Spatio-temporal regulation of ligand trafficking and TLR9 activation involves PIEZO1 mechanosensing in human plasmacytoid dendritic cells

Plasmacytoid dendritic cells (pDCs) are specialized innate immune cells which play a pivotal role in antiviral immunity by producing large quantities of type I interferons (IFNs) upon sensing nucleic acids via Toll-like receptor 9 (TLR9). Synthetic oligodeoxynucleotides (ODNs) such as CpGA and CpGB, both containing unmethylated CpG motifs, are commonly used experimental TLR9 agonists. Interestingly, CpGA and CpGB elicit markedly different responses in pDCs – CpGA induces robust IFN-α production, whereas CpGB does not. The mechanistic basis underlying this ligand-specific functional divergence has remained unclear. Here, we identify PIEZO1, a mechanosensory ion channel, as a critical determinant of ligand-specific IFN responses in human primary pDCs. We demonstrate that unlike CpGB, CpGA self-associates into larger aggregates that generate membrane tension during cellular uptake, leading to activation of PIEZO1. This activation triggers localized calcium influx and cytoskeletal remodeling, resulting in the formation of local F-actin structures that retain CpGA within early endosomes enabling sustained IRF7 nuclear translocation and robust type I IFN production.

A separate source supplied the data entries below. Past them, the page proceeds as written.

Definition public_supported_attrs (path : str) : M World Error Bitmap :=
  attrs ← lift (Bitmap.from_known_attrs [FATTR4_SUPPORTED_ATTRS]);
  operations ← lift (public_path_ops path [Operation.GetAttr attrs]);
  response ← compound operations;
  attrs ← lift (response_getattr response);
  lift (parse_supported_attrs attrs).
Definition public_getattr_values (path : str) (attr_request : Bitmap) : M World Error Fattr :=
  if Bitmap.is_empty attr_request then mret (empty_attrs attr_request) else
  operations ← lift (public_path_ops path [Operation.GetAttr attr_request]);
  response ← compound operations;
  lift (response_getattr response).
Definition public_supported_attr_values (path : str) (attrs : list Z) : M World Error Fattr :=
  supported ← public_supported_attrs path;
  attrs ← lift (Bitmap.from_supported_attrs supported attrs);
  public_getattr_values path attrs.
Definition public_getattr (path : str) : M World Error BasicAttributes :=
  attrs ← public_supported_attr_values path FATTR4_BASIC_ATTRS;
  lift (parse_basic attrs).

Definition access (path : str) (access : Z) : M World Error AccessResult :=
  operations ← lift (path_ops path [Operation.Access access]);
  response ← compound operations;
  lift (response_access response).
Definition public_access (path : str) (access : Z) : M World Error AccessResult :=
  operations ← lift (public_path_ops path [Operation.Access access]);
  response ← compound operations;
  lift (response_access response).

Definition read_link (path : str) : M World Error str :=
  operations ← lift (path_ops path [Operation.ReadLink]);
  response ← compound operations;
  lift (response_readlink response).

(** ** Creating, linking, removing and renaming *)

Definition create_entry (path : str) (kind : CreateKind) (attrs : outcome Error Fattr) : M World Error unit :=
  '(parent_components, name) ← lift (split_parent path);
  attrs ← lift attrs;
  response ← compound (walk_ops parent_components
    ++ [Operation.Create (CreateArgs.mkCreateArgs kind name attrs)]);
  ensure_status_for response "CREATE".

Definition mkdir (path : str) (mode : Z) : M World Error unit :=
  create_entry path CreateKind.Directory (Fattr.mode mode).
Definition symlink (path target : str) : M World Error unit :=
  create_entry path (CreateKind.Symlink target) (Ok Fattr.empty).
Definition create_special (path : str) (kind : CreateKind) (mode : Z) : M World Error unit :=
  create_entry path kind (Fattr.mode mode).
Definition create_fifo (path : str) (mode : Z) : M World Error unit :=
  create_special path CreateKind.Fifo mode.
Definition create_socket (path : str) (mode : Z) : M World Error unit :=
  create_special path CreateKind.Socket mode.
Definition create_block_device (path : str) (major minor mode : Z) : M World Error unit :=
  create_special path (CreateKind.BlockDevice major minor) mode.
Definition create_character_device (path : str) (major minor mode : Z) : M World Error unit :=
  create_special path (CreateKind.CharacterDevice major minor) mode.

Definition hard_link (existing link : str) : M World Error unit :=
  existing_components ← lift (path_components existing);
  '(link_parent, link_name) ← lift (split_parent link);
  response ← compound (walk_ops existing_components ++ [Operation.SaveFh] ++ walk_ops link_parent
    ++ [Operation.Link link_name]);
  ensure_status response "LINK".

Definition remove (path : str) : M World Error unit :=
  '(parent_components, name) ← lift (split_parent path);
  response ← compound (walk_ops parent_components ++ [Operation.Remove name]);
  ensure_status response "REMOVE".

(** [match m { Ok(()) => Ok(true), Err(err) if err.is_not_found() => Ok(false), Err(err) => Err(err) }]. *)
Definition if_exists (m : M World Error unit) : M World Error bool :=
  result ← attempt m;
  match result with
  | inl _ => mret true
  | inr err => if is_not_found err then mret false else throw err
  end.
Definition remove_if_exists (path : str) : M World Error bool := if_exists (remove path).
Definition rmdir (path : str) : M World Error unit := remove path.
Definition rmdir_if_exists (path : str) : M World Error bool := if_exists (rmdir path).

Definition rename (from to : str) : M World Error unit :=
  '(from_parent, from_name) ← lift (split_parent from);
  '(to_parent, to_name) ← lift (split_parent to);
  response ← compound (walk_ops from_parent ++ [Operation.SaveFh] ++ walk_ops to_parent
    ++ [Operation.Rename from_name to_name]);
  ensure_status response "RENAME".

(** ** Closing *)

(** [target.and(other)]. *)
Definition and_result {A} (first : unit + Error) (second : A + Error) : A + Error :=
  match first with inl _ => second | inr err => inr err end.

(** One turn; the loop variables are [retry] and [recovered_session]. *)
Definition close_step (operations : list Operation) (stateid : StateId) (l : Z * bool)
    : M World Error (Z * bool + unit) :=
  let '(retry, recovered_session) := l in
  seqid ← current_open_seqid;
  result ← attempt (compound_status (operations ++ [Operation.Close seqid stateid]));
  match result with
  | inr err =>
      if is_session_recoverable err && negb recovered_session
      then continue_ (retry, true) else throw err
  | inl response =>
      (if response_consumed_owner_seqid response OpCode.Close then advance_open_seqid else mret tt) ;;
      policy ← field Client.retry_policy;
      match response_operation_has_delayed_status response OpCode.Close,
            delay_for_retry policy retry with
      | true, Some delay => on_env (sleep delay) ;; continue_ (retry + 1, recovered_session)
      | _, _ =>
          if response_operation_requires_session_recovery response OpCode.Close
             && negb recovered_session then
            let error := match CompoundResponse.ensure_ok response with
                         | Err error => error
                         | _ => Protocol [PLit "CLOSE required session recovery but response was OK"]
                         end in
            recover_session ;;
            throw error
          else
            lift (CompoundResponse.ensure_ok response) ;;
            ensure_status response "CLOSE" ;;
            break_ tt
      end
  end.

Disruption of PIEZO1 or actin polymerization abrogates CpGA-induced IFN production, while pharmacological activation of Piezo1 enhances IFN production in response to CpGB. Thus, these findings uncover a previously unrecognized biophysical checkpoint in nucleic acid sensing, wherein membrane tension is transduced via PIEZO1 into spatially controlled TLR9 signaling. Overall, our study establishes PIEZO1 mechanosensing at the plasma membrane as a key regulatory event in nucleic acid-induced immunity, with different functional outcomes based on the cargo structure, opening potential new avenues for modulating type I IFN responses in infection and autoimmunity.